[Collected data entries]
☆ ☆ ☆ ☆ ☆ ☆ ☆

Lemma int_of_digits_nonneg (s : string) :
  forall acc, all_digits s = true -> 0 <= acc -> 0 <= int_of_digits acc s.
Proof.
  induction s as [|c r IH]; intros acc Hs Hacc; cbn [int_of_digits];
    [exact Hacc|].
  cbn [all_digits] in Hs. apply andb_prop in Hs. destruct Hs as [Hc Hr].
  apply IH; [exact Hr|]. pose proof (digit_val_nonneg c Hc). lia.
Qed.

Lemma span_digits_head (c : ascii) (r : string) :
  is_digit c = true ->
  exists ds rest, span_digits (String c r) = (String c ds, rest).
Proof.
  intros Hc. simpl. rewrite Hc.
  destruct (span_digits r) as [ds rest]. now exists ds, rest.
Qed.

Lemma parse_unsigned_not_nan (sign : bool) (s : string) :
  unsigned_start s = true -> parse_unsigned sign s <> NaN.
Proof.
  intros Hs. unfold parse_unsigned.
  destruct (prefix "Infinity" s) eqn:Hinf; [discriminate|].
  destruct s as [|c r]; [discriminate|].
  unfold unsigned_start in Hs. rewrite Hinf, orb_false_r in Hs.
  pose proof (span_digits_all_digits (String c r)) as Hip.
  destruct (span_digits_head c r Hs) as [ds [rest E]].
  rewrite E in *. cbn [fst] in Hip.
  assert (Hdot : forall r', 
    (let '(fp, r'') := span_digits r' in
     if is_empty (String c ds) && is_empty fp then NaN
     else float_of_decimal sign (int_of_digits 0 (String c ds ++ fp))
            (exponent_value r'' - Z.of_nat (String.length fp))) <> NaN).
  { intros r'. pose proof (span_digits_all_digits r') as Hfp.
    destruct (span_digits r') as [fp r'']. cbn [fst] in Hfp.
    cbn [is_empty andb]. apply float_of_decimal_not_nan.
    apply int_of_digits_nonneg; [|lia].
    now rewrite all_digits_app, Hip, Hfp. }
  assert (Hint : float_of_decimal sign (int_of_digits 0 (String c ds))
                   (exponent_value rest) <> NaN).
  { apply float_of_decimal_not_nan.
    apply int_of_digits_nonneg; [exact Hip|lia]. }
  destruct rest as [|c' r']; [exact Hint|].
  destruct c' as [[] [] [] [] [] [] [] []]; try exact Hint. apply Hdot.
Qed.

Lemma trim_start_digit (c : ascii) (r : string) :
  is_digit c = true -> trim_start (String c r) = String c r.
Proof.
  intros Hc.
  destruct c as [[] [] [] [] [] [] [] []]; try discriminate Hc;
    destruct r as [|c2 [|c3 r3]]; reflexivity.
Qed.

Lemma parseFloat_unsigned (c : ascii) (r : string) :
  is_digit c = true ->
  parseFloat (String c r) = parse_unsigned false (String c r).
Proof.
  intros Hc. unfold parseFloat. rewrite (trim_start_digit c r Hc).
  destruct c as [[] [] [] [] [] [] [] []]; try discriminate Hc; reflexivity.
Qed.

Lemma parseFloat_minus (r : string) :
  parseFloat (String "-" r) = parse_unsigned true r.
Proof.
  unfold parseFloat.
  assert (E : trim_start (String "-" r) = String "-" r)
    by (destruct r as [|c2 [|c3 r3]]; reflexivity).
  now rewrite E.
Qed.

Lemma parseFloat_Infinity (r : string) :
  parseFloat (String "I" r) = parse_unsigned false (String "I" r).
Proof.
  unfold parseFloat.
  assert (E : trim_start (String "I" r) = String "I" r)
    by (destruct r as [|c2 [|c3 r3]]; reflexivity).
  now rewrite E.
Qed.

(** A display that starts like a number never reads as NaN. *)
Lemma parseFloat_numeric (s : string) :
  numeric_start s = true -> isNaN (parseFloat s) = false.
Proof.
  intros Hs.
  assert (H : parseFloat s <> NaN); [|now destruct (parseFloat s)].
  destruct s as [|c r]; [discriminate|].
  destruct (Ascii.eqb_spec c "-") as [->|Hm].
  - rewrite parseFloat_minus. apply parse_unsigned_not_nan. exact Hs.
  - assert (Hu : unsigned_start (String c r) = true).
    { revert Hs. unfold numeric_start, strip_minus.
      destruct (Ascii.eqb_spec c "-"); [contradiction | exact (fun H => H)]. }
    pose proof Hu as Hu'. unfold unsigned_start in Hu'.
    destruct (is_digit c) eqn:Hc.
    + rewrite (parseFloat_unsigned c r Hc). now apply parse_unsigned_not_nan.
    + destruct (Ascii.eqb_spec c "I") as [->|HI].
      * rewrite parseFloat_Infinity. now apply parse_unsigned_not_nan.
      * exfalso. cbn [orb prefix] in Hu'.
        destruct (ascii_dec "I" c) as [E|E]; [now symmetry in E|discriminate].
Qed.

(** *** The text of a number *)

Lemma dots_app (a b : string) : dots (a ++ b) = (dots a + dots b)%nat.
Proof. induction a as [|c a IH]; simpl; [reflexivity|]. rewrite IH. lia. Qed.

Lemma dots_digits (s : string) : all_digits s = true -> dots s = O.
Proof.
  induction s as [|c r IH]; simpl; [reflexivity|]. intros H.
  apply andb_prop in H. destruct H as [Hc Hr]. rewrite (IH Hr).
  destruct c as [[] [] [] [] [] [] [] []]; try discriminate Hc; reflexivity.
Qed.

Lemma all_digits_zeros (n : nat) : all_digits (zeros n) = true.
Proof. induction n as [|n IH]; simpl; [reflexivity | exact IH]. Qed.

Lemma all_digits_take (n : nat) :
  forall s, all_digits s = true -> all_digits (take n s) = true.
Proof.
  induction n as [|n IH]; intros [|c r] H; simpl; try reflexivity.
  simpl in H. apply andb_prop in H. destruct H as [Hc Hr].
  now rewrite Hc, (IH r Hr).
Qed.

Lemma all_digits_drop (n : nat) :
  forall s, all_digits s = true -> all_digits (drop n s) = true.
Proof.
  induction n as [|n IH]; intros [|c r] H; simpl; try reflexivity;
    try exact H.
  simpl in H. apply andb_prop in H. destruct H as [Hc Hr]. now apply IH.
Qed.

Lemma dots_exponent_part (e : Z) : dots (exponent_part e) = O.
Proof.
  unfold exponent_part. cbn [dots]. rewrite dots_app.
  rewrite (dots_digits _ (all_digits_decimal _)).
  destruct (e <? 0); reflexivity.
Qed.

Lemma layout_dots (ds : string) (n : Z) :
  all_digits ds = true -> (dots (layout ds n) <= 1)%nat.
Proof.
  intros Hd. unfold layout.
  destruct ((-5 <=? n) && (n <=? 21)).
  - destruct (Z.of_nat (String.length ds) <=? n); [|destruct (0 <? n)].
    + rewrite dots_app, (dots_digits _ Hd),
        (dots_digits _ (all_digits_zeros _)). lia.
    + rewrite !dots_app, (dots_digits _ (all_digits_take _ _ Hd)),
        (dots_digits _ (all_digits_drop _ _ Hd)). simpl. lia.
    + rewrite !dots_app, (dots_digits _ Hd),
        (dots_digits _ (all_digits_zeros _)). simpl. lia.
  - destruct ds as [|d [|d' rest]].
    + rewrite dots_exponent_part. lia.
    + pose proof (dots_digits _ Hd) as H. cbn [dots] in H.
      cbn [dots]. rewrite dots_exponent_part.
      destruct (Ascii.eqb d "."); simpl in H; lia.
    + pose proof (dots_digits _ Hd) as H. cbn [dots] in H.
      cbn [dots]. rewrite !dots_app, dots_exponent_part. cbn [dots].
      destruct (Ascii.eqb d "."); destruct (Ascii.eqb d' ".");
        simpl in *; lia.
Qed.

Lemma layout_head (c : ascii) (r : string) (n : Z) :
  is_digit c = true ->
  exists c' r', layout (String c r) n = String c' r' /\ is_digit c' = true.
Proof.
  intros Hc. unfold layout.
  destruct ((-5 <=? n) && (n <=? 21)).
  - destruct (Z.of_nat (String.length (String c r)) <=? n);
      [|destruct (Z.ltb_spec 0 n)].
    + eexists _, _. split; [reflexivity | exact Hc].
    + destruct (Z.to_nat n) as [|j] eqn:E; [lia|].
      eexists _, _. split; [reflexivity | exact Hc].
    + eexists _, _. split; reflexivity.
  - destruct r; eexists _, _; (split; [reflexivity | exact Hc]).
Qed.

Lemma layout_not_zero (c : ascii) (r : string) (n : Z) :
  layout (String c r) n = "0" -> String c r = "0".
Proof.
  unfold layout.
  destruct ((-5 <=? n) && (n <=? 21)).
  - destruct (Z.of_nat (String.length (String c r)) <=? n);
      [|destruct (Z.ltb_spec 0 n)].
    + cbn [append]. intros E. injection E as -> E.
      destruct r; [reflexivity | discriminate E].
    + destruct (Z.to_nat n) as [|j] eqn:Ej; [lia|].
      cbn [take append]. intros E. injection E as _ E.
      destruct (take j r); discriminate E.
    + discriminate.
  - destruct r; discriminate.
Qed.

Lemma digit_char_zero (d : Z) : 0 < d < 10 -> digit_char d <> "0"%char.
Proof.
  intros Hd.
  assert (H : d = 1 \/ d = 2 \/ d = 3 \/ d = 4 \/ d = 5 \/ d = 6 \/ d = 7
              \/ d = 8 \/ d = 9) by lia.
  repeat (destruct H as [->|H]; [discriminate|]). subst d. discriminate.
Qed.

Lemma decimal_not_zero (n : Z) : 0 < n -> decimal n <> "0".
Proof.
  intros Hn E.
  destruct (decimal_length n Hn) as [k [Hlen Hk]].
  rewrite E in Hlen. simpl in Hlen. assert (k = O) by lia. subst k.
  change (10 ^ Z.of_nat 0) with 1 in Hk. change (10 ^ Z.of_nat 1) with 10 in Hk.
  revert E. unfold decimal. cbn [digits_fuel].
  destruct (Z.ltb_spec n 10); [|lia].
  rewrite Z.mod_small by lia. intros E. injection E as E.
  now apply (digit_char_zero n ltac:(lia)).
Qed.

Lemma candidate_pos (m : positive) (e n0 k s n : Z) :
  1 <= k -> candidate m e n0 k = Some (s, n) -> 0 < s.
Proof.
  intros Hk. unfold candidate.
  destruct (frac_of_pos m e) as [Ha Hb].
  destruct (frac_of m e) as [a0 b0]. cbn [fst snd] in Ha, Hb.
  pose proof (scale10_fst_pos a0 b0 (k - n0) Ha) as HA.
  pose proof (scale10_snd_pos a0 b0 (k - n0) Hb) as HB.
  destruct (scale10 (a0, b0) (k - n0)) as [a b]. cbn [fst snd] in HA, HB.
  pose proof (Z.div_pos a b ltac:(lia) HB) as Hlo.
  pose proof (pow10_pos (k - 1) ltac:(lia)) as Hp.
  assert (Hup : 0 < fst (if a / b + 1 =? 10 ^ k
                         then (10 ^ (k - 1), n0 + 1) else (a / b + 1, n0)))
    by (destruct (a / b + 1 =? 10 ^ k); cbn [fst]; lia).
  assert (Hrt : roundtrips m e (a / b) (n0 - k) = true -> 0 < a / b).
  { unfold roundtrips, float_of_decimal.
    destruct (Z.eqb_spec (a / b) 0) as [->|Hne]; [discriminate | lia]. }
  assert (Hl : roundtrips m e (a / b) (n0 - k) = true ->
               Some (a / b, n0) = Some (s, n) -> 0 < s)
    by (intros R H; injection H as <- _; auto).
  assert (Hu : Some (if a / b + 1 =? 10 ^ k
                     then (10 ^ (k - 1), n0 + 1) else (a / b + 1, n0))
               = Some (s, n) -> 0 < s)
    by (intros H; injection H as H; rewrite H in Hup; exact Hup).
  destruct (roundtrips m e (a / b) (n0 - k)) eqn:R1;
    destruct (roundtrips m e (a / b + 1) (n0 - k)) eqn:R2;
    try discriminate; auto.
  destruct (2 * a ?= (2 * (a / b) + 1) * b); [destruct (Z.even (a / b))| |];
    auto.
Qed.

Lemma shortest_from_pos (fuel : nat) (m : positive) (e : Z) :
  forall k, 1 <= k ->
            0 < fst (shortest_from fuel m e (dec_exp (frac_of m e)) k).
Proof.
  induction fuel as [|f IH]; intros k Hk; cbn [shortest_from].
  - destruct (frac_of_pos m e) as [Ha Hb].
    destruct (frac_of m e) as [a b]. cbn [fst snd] in *.
    pose proof (dec_exp_decade a b Ha Hb) as Hd.
    replace (k - dec_exp (a, b)) with (1 - dec_exp (a, b) + (k - 1)) by lia.
    destruct (decade_scale a b _ (k - 1) Hb ltac:(lia) Hd) as [Hlo _].
    pose proof (scale10_snd_pos a b (1 - dec_exp (a, b) + (k - 1)) Hb) as HB.
    pose proof (pow10_pos (k - 1) ltac:(lia)) as Hp.
    eapply Z.lt_le_trans; [exact Hp|].
    apply Z.div_le_lower_bound; [exact HB|]. lia.
  - destruct (candidate m e _ k) as [[s n]|] eqn:E.
    + cbn [fst]. eapply candidate_pos; eauto.
    + apply IH. lia.
Qed.

Lemma toString_pos_head (m : positive) (e : Z) :
  exists c r, toString_pos m e = String c r /\ is_digit c = true.
Proof.
  unfold toString_pos. destruct (shortest m e) as [s n].
  destruct (decimal_nonempty s) as [c [r [-> [Hc _]]]].
  now apply layout_head.
Qed.

Lemma toString_pos_not_zero (m : positive) (e : Z) : toString_pos m e <> "0".
Proof.
  unfold toString_pos.
  pose proof (shortest_from_pos 17 m e 1 ltac:(lia)) as Hs.
  fold (shortest m e) in Hs. destruct (shortest m e) as [s n].
  cbn [fst] in Hs. intros E.
  destruct (decimal_nonempty s) as [c [r [Hd _]]]. rewrite Hd in E.
  apply layout_not_zero in E. rewrite <- Hd in E.
  now apply (decimal_not_zero s Hs).
Qed.

Lemma numeric_start_digit (c : ascii) (r : string) :
  is_digit c = true -> numeric_start (String c r) = true.
Proof.
  intros Hc.
  destruct c as [[] [] [] [] [] [] [] []]; try discriminate Hc; reflexivity.
Qed.

(** The text of a number other than NaN starts like a number. *)
Lemma toString_numeric (x : number) :
  isNaN x = false -> numeric_start (toString x) = true.
Proof.
  destruct x as [s|[]| |[] m e]; try reflexivity; try discriminate; intros _.
  - destruct (toString_pos_head m e) as [c [r [E Hc]]].
    cbn [toString]. rewrite E.
    change (unsigned_start (String c r) = true).
    unfold unsigned_start. now rewrite Hc.
  - destruct (toString_pos_head m e) as [c [r [E Hc]]].
    cbn [toString]. rewrite E. now apply numeric_start_digit.
Qed.

(** ... and holds at most one decimal point. *)
Lemma toString_dots (x : number) : (dots (toString x) <= 1)%nat.
Proof.
  assert (H : forall m e, (dots (toString_pos m e) <= 1)%nat).
  { intros m e. unfold toString_pos. destruct (shortest m e) as [s n].
    apply layout_dots, all_digits_decimal. }
  destruct x as [s|[]| |[] m e]; simpl; try lia; apply H.
Qed.

(** ... and is never a signed zero. *)
Lemma toString_not_minus_zero (x : number) : toString x <> "-0".
Proof.
  destruct x as [s|[]| |[] m e]; try discriminate; cbn [toString].
  - intros E. injection E as E. now apply (toString_pos_not_zero m e).
  - destruct (toString_pos_head m e) as [c [r [E Hc]]]. rewrite E.
    intros H. injection H as -> _. discriminate Hc.
Qed.

End JSFacts.

Module CalcFacts.
Import JS Shape Calculator JSFacts.

(** *** Scientific notation *)

Lemma span_digits_app (ds r : string) :
  all_digits ds = true ->
  match r with String c _ => is_digit c = false | EmptyString => True end ->
  span_digits (ds ++ r) = (ds, r).
Proof.
  intros Hd Hr. induction ds as [|c ds IH]; cbn [append].
  - destruct r as [|c r]; [reflexivity|]. cbn [span_digits]. now rewrite Hr.
  - cbn [all_digits] in Hd. apply andb_prop in Hd. destruct Hd as [Hc Hds].
    cbn [span_digits]. now rewrite Hc, (IH Hds).
Qed.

☆ ☆ ☆ ☆ ☆ ☆ ☆

- What the task asks -
Starting with the line with "now rewrite Hc, (IH r Hr)." above and going on through the line with "- destruct ds as [|d [|d' rest]].", transcribe every line exactly, both ends included, and add nothing.

- Solution to this exercise -
  now rewrite Hc, (IH r Hr).
Qed.

Lemma all_digits_drop (n : nat) :
  forall s, all_digits s = true -> all_digits (drop n s) = true.
Proof.
  induction n as [|n IH]; intros [|c r] H; simpl; try reflexivity;
    try exact H.
  simpl in H. apply andb_prop in H. destruct H as [Hc Hr]. now apply IH.
Qed.

Lemma dots_exponent_part (e : Z) : dots (exponent_part e) = O.
Proof.
  unfold exponent_part. cbn [dots]. rewrite dots_app.
  rewrite (dots_digits _ (all_digits_decimal _)).
  destruct (e <? 0); reflexivity.
Qed.

Lemma layout_dots (ds : string) (n : Z) :
  all_digits ds = true -> (dots (layout ds n) <= 1)%nat.
Proof.
  intros Hd. unfold layout.
  destruct ((-5 <=? n) && (n <=? 21)).
  - destruct (Z.of_nat (String.length ds) <=? n); [|destruct (0 <? n)].
    + rewrite dots_app, (dots_digits _ Hd),
        (dots_digits _ (all_digits_zeros _)). lia.
    + rewrite !dots_app, (dots_digits _ (all_digits_take _ _ Hd)),
        (dots_digits _ (all_digits_drop _ _ Hd)). simpl. lia.
    + rewrite !dots_app, (dots_digits _ Hd),
        (dots_digits _ (all_digits_zeros _)). simpl. lia.
  - destruct ds as [|d [|d' rest]].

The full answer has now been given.